▶ [INFORMATION SUPPLIED]:
(** * Scene-animation logic: spin, orbit and effect processors

  A shallow embedding of the TypeScript modules [CORE/math], [CORE/utils],
  [CORE/ticker], [Basic], [SpinL], [Orbit] and [Effect] and of the
  animation check of the engine, the properties of their specification,
  and further properties of the modules.

  Numbers.  A JavaScript number is modelled by [num]: a real number, one
  of the two infinities, or NaN.  Rounding and the sign of zero are
  abstracted: finite arithmetic is the arithmetic of [R].  Functions
  whose arguments and results are finite on every path they are used on
  are written over [R] directly; [num] appears where the code tests for
  non-finite values or where a NaN arises (a missing property).

  Exceptions.  A function that throws on some input returns an [option],
  and [None] is the exception: the read of a missing position in [Basic],
  the conversion of a value that [Number] rejects in [clampRpm60], and
  the creation of a sprite in [Effect], where [Sprite] is imported as a
  type only. *)

From Stdlib Require Import Reals Lra Lia ZArith.
From stdpp Require Import base decidable option list strings gmap sorting.

Open Scope R_scope.

(** ** JavaScript numbers *)

Module JS.

Inductive num : Type :=
| Fin (r : R)
| PInf
| NInf
| NaN.

#[global] Instance Rle_decision (a b : R) : Decision (a <= b) := Rle_dec a b.
#[global] Instance Rlt_decision (a b : R) : Decision (a < b) := Rlt_dec a b.
#[global] Instance Rge_decision (a b : R) : Decision (a >= b) := Rge_dec a b.
#[global] Instance Rgt_decision (a b : R) : Decision (a > b) := Rgt_dec a b.
#[global] Instance Req_decision : EqDecision R := Req_dec_T.

(** [isFinite(n)] *)
Definition isFinite (n : num) : bool :=
  match n with Fin _ => true | _ => false end.

(** [n <= 0]; every comparison with NaN is false. *)
Definition le0 (n : num) : bool :=
  match n with
  | Fin r => bool_decide (r <= 0)
  | NInf => true
  | PInf | NaN => false
  end.
(** The running totals of an evaluation over [batches] under the parameters
    [net], from the totals [rl] and [rc]. *)
Definition totals_ok (net : Net) (batches : list batch) (rl : Q) (rc : nat)
    (res : Q * nat) : Prop :=
  (fst res == rl + sumQ (map (weighted_batch_loss criterion net) batches))%Q
  /\ snd res
     = rc + List.length
              (filter (fun p => predict net (fst p) =? class_of (snd p))
                      (flat_map (fun b => combine (fst b) (snd b)) batches)).

(** What the batch loop of an evaluation pass leaves alone: the
    parameters, the optimizer, the scheduler, the output, and the generator
    (which is drawn from when the pass starts, not in the loop). *)
Definition same_but_grad (w w' : world G O Sch) : Prop :=
  params (model w') = params (model w)
  /\ training (model w') = training (model w)
  /\ optimizer w' = optimizer w
  /\ scheduler w' = scheduler w
  /\ torch_random w' = torch_random w
  /\ stdout w' = stdout w.

(** The loss and accuracy an evaluation pass over the split [ph] reports
    under the parameters [net], [batches] being the batches of the pass: the
    mean of the batch losses weighted by the batch sizes, and the fraction
    of the samples of the split whose predicted class is the class of their
    class vector. *)
Definition pass_metrics (ph : phase) (net : Net) (batches : list batch)
    (loss acc : Q) : Prop :=
  0 < dataset_sizes feature_datasets ph
  /\ fold_right Nat.add 0 (map (fun b => List.length (fst b)) batches)
     = dataset_sizes feature_datasets ph
  /\ (loss == sumQ (map (weighted_batch_loss criterion net) batches)
              / inject_Z (Z.of_nat (dataset_sizes feature_datasets ph)))%Q
  /\ acc = (inject_Z (Z.of_nat (n_correct net (feature_datasets ph)))
            / inject_Z (Z.of_nat (dataset_sizes feature_datasets ph)))%Q.

End TrainingSpec.

(** Keeping the better of the best so far and a new (accuracy, weights)
    pair, and the best of a history of such pairs. *)
Definition update_best (b : best) (h : Q * Net) : best :=
  if Qltb (best_acc b) (fst h)
  then {| best_model_wts := snd h; best_acc := fst h |}
  else b.

Definition select_best (b : best) (history : list (Q * Net)) : best :=
  fold_left update_best history b.

(** What a run printed: the output after it, without the output before. *)
Definition printed (before after : list line) : list line :=
  skipn (List.length before) after.

(** ** A small training set-up for concrete runs

    The network ignores its input: its logits are the bias of [fc2].  The
    optimizer counts its steps and sets that bias from the count, so that
    the predicted class is 2 after the first step, 0 after the second, 1
    after the third and 2 from then on.  There is one training batch per
    epoch, hence one step per epoch. *)
Definition toy_net : Net :=
  Net_new (fun j i => if Nat.eqb j i then 1%Q else 0%Q) (fun _ => 0%Q)
          (fun _ _ => 0%Q)
          (fun j => if Nat.eqb j 3 then 1%Q else 0%Q).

▶ [TASK INSTRUCTIONS]:
Go through the listing above and write out exactly the lines starting with the one holding "under the parameters [net], [batches]" and running through the one holding "Definition select_best (b", ends included, and no others.

▶ [TASK SOLUTION]:
    under the parameters [net], [batches] being the batches of the pass: the
    mean of the batch losses weighted by the batch sizes, and the fraction
    of the samples of the split whose predicted class is the class of their
    class vector. *)
Definition pass_metrics (ph : phase) (net : Net) (batches : list batch)
    (loss acc : Q) : Prop :=
  0 < dataset_sizes feature_datasets ph
  /\ fold_right Nat.add 0 (map (fun b => List.length (fst b)) batches)
     = dataset_sizes feature_datasets ph
  /\ (loss == sumQ (map (weighted_batch_loss criterion net) batches)
              / inject_Z (Z.of_nat (dataset_sizes feature_datasets ph)))%Q
  /\ acc = (inject_Z (Z.of_nat (n_correct net (feature_datasets ph)))
            / inject_Z (Z.of_nat (dataset_sizes feature_datasets ph)))%Q.

End TrainingSpec.

(** Keeping the better of the best so far and a new (accuracy, weights)
    pair, and the best of a history of such pairs. *)
Definition update_best (b : best) (h : Q * Net) : best :=
  if Qltb (best_acc b) (fst h)
  then {| best_model_wts := snd h; best_acc := fst h |}
  else b.

Definition select_best (b : best) (history : list (Q * Net)) : best :=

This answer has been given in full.